With all the foul spirited hype of the Xbox 360 stealing PS3 exclusives, it seems rather amusing to see the PS3 unexpectedly doing the same right back with Japanese RPG Enchanted Arms.

It may not be the license everyone’s waiting for, but it certainly does seem an interesting title cited to have over 50 hours of gameplay and a pretty unique battle system. The title puts you in the role of Hotsuma; the usual young, hot headed hero who inadvertently triggers a catastrophe which he must put right.

A hello to arms

The world he strives to save has the interesting setting of a neo-fantasy fusion between a sci-fi future and feudal Japan. There’s an accompanying cast of a cutesy princess, an annoying kid, a female samurai, the mysterious loner and a ladies man: as close as you’ll come to a who’s who of RPG cliches.

Pretty much everything about this game screams traditional RPG, which will do little to innovate. But with its decent voice acting, high cinematic graphics quality and good soundtrack, Enchanted Arms should very much appeal to fans of the genre.
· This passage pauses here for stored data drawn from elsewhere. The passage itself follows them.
Record Params := {
  network : Network;
  magic : Z;
  default_port : Z;
  genesis_hash : bytes;
  pow_limit : U256;
  pow_limit_bits : Z;
  pow_target_spacing : Z;
  pow_target_timespan : Z;
  allow_min_difficulty : bool;
  no_retargeting : bool;
}.

Definition RETARGET_INTERVAL : nat := 2016.

Definition compact_or_zero (b : Z) : U256 := default [0; 0; 0; 0] (from_compact b).

(** [hash_from_display(..)] of the constants, as numbers in display order. *)
Definition hash_of_display (n : Z) : bytes := le_bytes 32 n.

Definition params (n : Network) : Params :=
  match n with
  | Mainnet => {|
      network := n; magic := 0xd9b4bef9; default_port := 8333;
      genesis_hash := hash_of_display
        0x000000000019d6689c085ae165831e934ff763ae46a2a6c172b3f1b60a8ce26f;
      pow_limit := compact_or_zero 0x1d00ffff; pow_limit_bits := 0x1d00ffff;
      pow_target_spacing := 600; pow_target_timespan := 14 * 24 * 60 * 60;
      allow_min_difficulty := false; no_retargeting := false |}
  | Signet => {|
      network := n; magic := 0x40cf030a; default_port := 38333;
      genesis_hash := hash_of_display
        0x00000008819873e925422c1ff0f99f7cc9bbb232af63a077a480a3633bee1ef6;
      pow_limit := compact_or_zero 0x1e0377ae; pow_limit_bits := 0x1e0377ae;
      pow_target_spacing := 600; pow_target_timespan := 14 * 24 * 60 * 60;
      allow_min_difficulty := false; no_retargeting := false |}
  | Regtest => {|
      network := n; magic := 0xdab5bffa; default_port := 18444;
      genesis_hash := hash_of_display
        0x0f9188f13cb7b2c71f2a335e3a4fc328bf5beb436012afca590b1a11466e2206;
      pow_limit := compact_or_zero 0x207fffff; pow_limit_bits := 0x207fffff;
      pow_target_spacing := 600; pow_target_timespan := 14 * 24 * 60 * 60;
      allow_min_difficulty := true; no_retargeting := true |}
  end.

(** ** Header validation *)
Definition no_header : BlockHeader :=
  {| h_version := 0; prev_block := []; h_merkle_root := []; h_time := 0; bits := 0; h_nonce := 0 |}.

(** [headers[i]]; the callers keep the index in range. *)
Definition header_at (headers : list BlockHeader) (i : nat) : BlockHeader :=
  nth i headers no_header.

Definition median_time_past (headers : list BlockHeader) (height : nat) : Z :=
  let start := (height - 11)%nat in
  let times := merge_sort Z.le (h_time <$> slice start height headers) in
  nth (length times / 2) times 0.

(** [None] is the source's [unreachable!] or [expect] panic. *)
Definition next_work_required (p : Params) (headers : list BlockHeader) (height : nat)
  : option Z :=
  let prev := header_at headers (height - 1) in
  if no_retargeting p then Some (bits prev)
  else if negb (bool_decide (height mod RETARGET_INTERVAL = 0)%nat) then
    if allow_min_difficulty p then None else Some (bits prev)
  else
    let first := header_at headers (height - RETARGET_INTERVAL) in
    let timespan := pow_target_timespan p in
    let actual := Z.min (Z.max (h_time prev - h_time first) (timespan / 4)) (timespan * 4) in
    prev_target ← from_compact (bits prev);
    let product := u256_mul_u64 prev_target actual in
    let new_target := u512_div_u64 product timespan in
    let clamped := if u256_ge new_target (pow_limit p) then pow_limit p else new_target in
    Some (to_compact clamped).

(** [while h % 2016 != 0 && headers[h].bits == pow_limit_bits { h -= 1 }] *)
Fixpoint last_real_difficulty (h : nat) (p : Params) (headers : list BlockHeader) : nat :=
  match h with
  | O => O
  | S n => if negb (bool_decide (h mod RETARGET_INTERVAL = 0)%nat) &&
              (bits (header_at headers h) =? pow_limit_bits p)
           then last_real_difficulty n p headers else h
  end.

Definition required_bits (p : Params) (headers : list BlockHeader) (height : nat)
    (header : BlockHeader) : option Z :=
  let prev := header_at headers (height - 1) in
  if no_retargeting p then Some (bits prev)
  else if negb (bool_decide (height mod RETARGET_INTERVAL = 0)%nat) then
    if allow_min_difficulty p then
      if h_time header >? (h_time prev + 2 * pow_target_spacing p) mod 2 ^ 32
      then Some (pow_limit_bits p)
      else Some (bits (header_at headers (last_real_difficulty (height - 1) p headers)))
    else Some (bits prev)
  else next_work_required p headers height.
(* ===== verification/Gcs.v ===== *)
(** * Compact block filters

    Models [crates/opencsv-cbf/src/siphash.rs] and [gcs.rs]: SipHash-2-4, the
    bit streams, Golomb-Rice coding, filter construction and membership
    queries, and the filter hash and header. *)

From S2P Require Import Prelude Wire Messages.

(** ** SipHash-2-4 on [u64] words *)
Module SipHash.

Definition C0 : Z := 0x736f6d6570736575.
Definition C1 : Z := 0x646f72616e646f6d.
Definition C2 : Z := 0x6c7967656e657261.
Definition C3 : Z := 0x7465646279746573.

Definition word : Z := 2 ^ 64.
Definition wrapping_add (a b : Z) : Z := (a + b) mod word.
Definition rotate_left (x n : Z) : Z := Z.lor (Z.shiftl x n mod word) (Z.shiftr x (64 - n)).

Record State := { v0 : Z; v1 : Z; v2 : Z; v3 : Z }.

Definition round (s : State) : State :=
  let a := wrapping_add (v0 s) (v1 s) in
  let b := Z.lxor (rotate_left (v1 s) 13) a in
  let a := rotate_left a 32 in
  let c := wrapping_add (v2 s) (v3 s) in
  let d := Z.lxor (rotate_left (v3 s) 16) c in
  let a := wrapping_add a d in
  let d := Z.lxor (rotate_left d 21) a in
  let c := wrapping_add c b in
  let b := Z.lxor (rotate_left b 17) c in
  let c := rotate_left c 32 in
  {| v0 := a; v1 := b; v2 := c; v3 := d |}.

(** Absorb one word: xor into [v3], two rounds, xor into [v0]. *)
Definition absorb (s : State) (m : Z) : State :=
  let s := round (round {| v0 := v0 s; v1 := v1 s; v2 := v2 s; v3 := Z.lxor (v3 s) m |}) in
  {| v0 := Z.lxor (v0 s) m; v1 := v1 s; v2 := v2 s; v3 := v3 s |}.

(** [chunks_exact(8)] and its remainder. *)
Definition full_chunks (msg : bytes) : list bytes :=
  take (length msg / 8) (chunks 8 msg).
Definition remainder (msg : bytes) : bytes := drop (8 * (length msg / 8)) msg.

Fixpoint last_word_loop (i : Z) (rest : bytes) (b : Z) : Z :=
  match rest with
  | [] => b
  | byte :: rest => last_word_loop (i + 1) rest (Z.lor b (Z.shiftl (bval byte) (8 * i) mod word))
  end.

Definition siphash24 (k0 k1 : Z) (msg : bytes) : Z :=
  let s := {| v0 := Z.lxor C0 k0; v1 := Z.lxor C1 k1; v2 := Z.lxor C2 k0; v3 := Z.lxor C3 k1 |} in
  let s := foldl absorb s (le_val <$> full_chunks msg) in
  let b := Z.shiftl (Z.land (Z.of_nat (length msg)) 0xff) 56 mod word in
  let s := absorb s (last_word_loop 0 (remainder msg) b) in
  let s := {| v0 := v0 s; v1 := v1 s; v2 := Z.lxor (v2 s) 0xff; v3 := v3 s |} in
  let s := round (round (round (round s))) in
  Z.lxor (Z.lxor (v0 s) (v1 s)) (Z.lxor (v2 s) (v3 s)).

(** The published vectors for the key 00..0f and the inputs 00, 01, ... *)
Example reference_vectors :
  (λ i, siphash24 0x0706050403020100 0x0f0e0d0c0b0a0908 (bof <$> seqZ 0 i)) <$> [0; 1; 7; 8; 14; 15]
  = [0x726fdb47dd0e0e31; 0x74f839c593dc67fd; 0xab0200f58b01d137; 0x93f5f5799a932462;
     0xf723ca908e7af2ee; 0xa129ca6149be45e5].
Proof. vm_compute. reflexivity. Qed.

End SipHash.

(** ** Parameters *)
Definition BASIC_FILTER_P : nat := 19.
Definition BASIC_FILTER_M : Z := 784931.

Definition filter_key (block_hash : bytes) : bytes := take 16 block_hash.

Definition map_into_range (h f : Z) : Z := Z.shiftr (h * f) 64.

Definition hash_to_range (key item : bytes) (n m : Z) : Z :=
  map_into_range (SipHash.siphash24 (le_val (slice 0 8 key)) (le_val (slice 8 16 key)) item)
    (n * m mod 2 ^ 64).

(** ** Bit streams, most significant bit first *)
Record BitWriter := { bw_bytes : bytes; used : nat }.

Definition new_writer : BitWriter := {| bw_bytes := []; used := 0 |}.

(** [*last |= 1 << (7 - used)] *)
Fixpoint or_last (mask : Z) (bs : bytes) : bytes :=
  match bs with
  | [] => []
  | [b] => [bof (Z.lor (bval b) mask)]
  | b :: bs => b :: or_last mask bs
  end.

Definition write_bit (bit : Z) (w : BitWriter) : BitWriter :=
  let bs := if bool_decide (used w = 0)%nat then bw_bytes w ++ [x00] else bw_bytes w in
  let bs := if bit =? 1 then or_last (Z.shiftl 1 (7 - Z.of_nat (used w))) bs else bs in
  {| bw_bytes := bs; used := ((used w + 1) mod 8)%nat |}.

(** [for i in (0..nbits).rev()] *)
Fixpoint write (data : Z) (nbits : nat) (w : BitWriter) : BitWriter :=
  match nbits with
  | O => w
  | S i => write data i (write_bit (Z.land (Z.shiftr data (Z.of_nat i)) 1) w)
  end.

Definition golomb_rice_encode (p : nat) (x : Z) (w : BitWriter) : BitWriter :=
  let q := Z.shiftr x (Z.of_nat p) in
  write x p (write 0 1 (Nat.iter (Z.to_nat q) (write 1 1) w)).

Record BitReader := { br_data : bytes; bit_pos : nat }.

Definition stream_truncated : Error := EFilter "GCS bitstream truncated".

Definition read_bit (r : BitReader) : result Error (Z * BitReader) :=
  if bool_decide (length (br_data r) * 8 ≤ bit_pos r)%nat then Err stream_truncated
  else
    let byte := nth (bit_pos r / 8) (br_data r) x00 in
    Ok (Z.land (Z.shiftr (bval byte) (7 - Z.of_nat (bit_pos r mod 8))) 1,
        {| br_data := br_data r; bit_pos := S (bit_pos r) |}).

Fixpoint read (nbits : nat) (value : Z) (r : BitReader) : result Error (Z * BitReader) :=
  match nbits with
  | O => Ok (value, r)
  | S n => '(bit, r) ← read_bit r; read n (Z.lor (Z.shiftl value 1 mod 2 ^ 64) bit) r
  end.

(** The unary part; each turn reads a bit, so a fuel of the stream's length in
    bits ends exactly where [read_bit] reports the truncation. *)
Fixpoint quotient_loop (fuel : nat) (q : Z) (r : BitReader) : result Error (Z * BitReader) :=
  match fuel with
  | O => Err stream_truncated
  | S fuel =>
    '(bit, r) ← read_bit r;
    if bit =? 1 then
      if q + 1 >? 2 ^ 32 then Err (EFilter "GCS quotient unreasonably large")
      else quotient_loop fuel (q + 1) r
    else Ok (q, r)
  end.

Definition golomb_rice_decode (p : nat) (r : BitReader) : result Error (Z * BitReader) :=
  '(q, r) ← quotient_loop (S (length (br_data r) * 8)) 0 r;
  '(x, r) ← read p 0 r;
  Ok ((Z.shiftl q (Z.of_nat p) mod 2 ^ 64 + x) mod 2 ^ 64, r).

(** ** Filters *)

(** The distinct elements; the set's order is immaterial, as the hashed values
    are sorted. *)
Definition element_set (elements : list bytes) : list bytes := remove_dups elements.

Fixpoint encode_deltas (p : nat) (last : Z) (values : list Z) (w : BitWriter) : BitWriter :=
  match values with
  | [] => w
  | value :: values => encode_deltas p value values (golomb_rice_encode p (value - last) w)
  end.

Definition encode (elements : list bytes) (key : bytes) (p : nat) (m : Z) : bytes :=
  let set := element_set elements in
  let n := Z.of_nat (length set) in
  if n =? 0 then write_varint n
  else
    let hashed := merge_sort Z.le ((λ item, hash_to_range key item n m) <$> set) in
    write_varint n ++ bw_bytes (encode_deltas p 0 hashed new_writer).

Record GcsFilter := { gcs_n : Z; compressed : bytes }.

Definition gcs_parse (serialized : bytes) : result Error GcsFilter :=
  '(n, rest) ← read_varint serialized;
  ensure (negb (n >=? 2 ^ 32)) (EFilter "GCS N out of range");;
  ensure (negb ((n =? 0) && negb (bool_decide (rest = [])))) (EFilter "GCS filter with N=0 has data");;
  Ok {| gcs_n := n; compressed := rest |}.

Fixpoint match_loop (n : nat) (p : nat) (target last : Z) (r : BitReader) : result Error bool :=
  match n with
  | O => Ok false
  | S n =>
    '(delta, r) ← golomb_rice_decode p r;
    value ← ok_or (checked_add64 last delta) (EFilter "GCS value overflow during decode");
    if value =? target then Ok true
    else if value >? target then Ok false
    else match_loop n p target value r
  end.

Definition matches (f : GcsFilter) (key item : bytes) (p : nat) (m : Z) : result Error bool :=
  if gcs_n f =? 0 then Ok false
  else match_loop (Z.to_nat (gcs_n f)) p (hash_to_range key item (gcs_n f) m) 0
    {| br_data := compressed f; bit_pos := 0 |}.

Definition filter_hash `{Sha256d} (serialized_filter : bytes) : bytes := sha256d serialized_filter.

Definition filter_header `{Sha256d} (hash previous : bytes) : bytes := sha256d (hash ++ previous).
Where this game does become more interesting to a wider audience is the battle system. For starters, the above mentioned story characters come and go from your band of heroes, and the 360 version boasted the ability to substitute them with over 100 Golem monsters in battle. The PS3 gets an extra 30 new exclusives for your deployment.

Arms race

The turn-based combat also features an intriguing twist. The battle field is a grid split into two halves the player and opponent are restricted to. Movement and action phases take place. Your party members each have ‘vitality points’ which basically counts as a turn limit. At the end of battle, even characters retired to the side lines earn experience, but active party members also gain money, skill points for gaining custom stat boosts and extra skill points for learning a number of typical elemental spells and abilities.

This fusion between traditional turn based and traditional strategy-RPG systems, has certainly grabbed our attention. It starts off simple but becomes increasingly rich and complex as you explore the system, especially when tailoring your characters as you want them.

This traditional but fresh RPG also boasts all-new English language voice acting and 10 minutes of extra anime cut scenes for the PS3 version. Enchanted Arms is a launch title for Europe (23rd March), with the U.S. wrapping their arms around it from 27th March.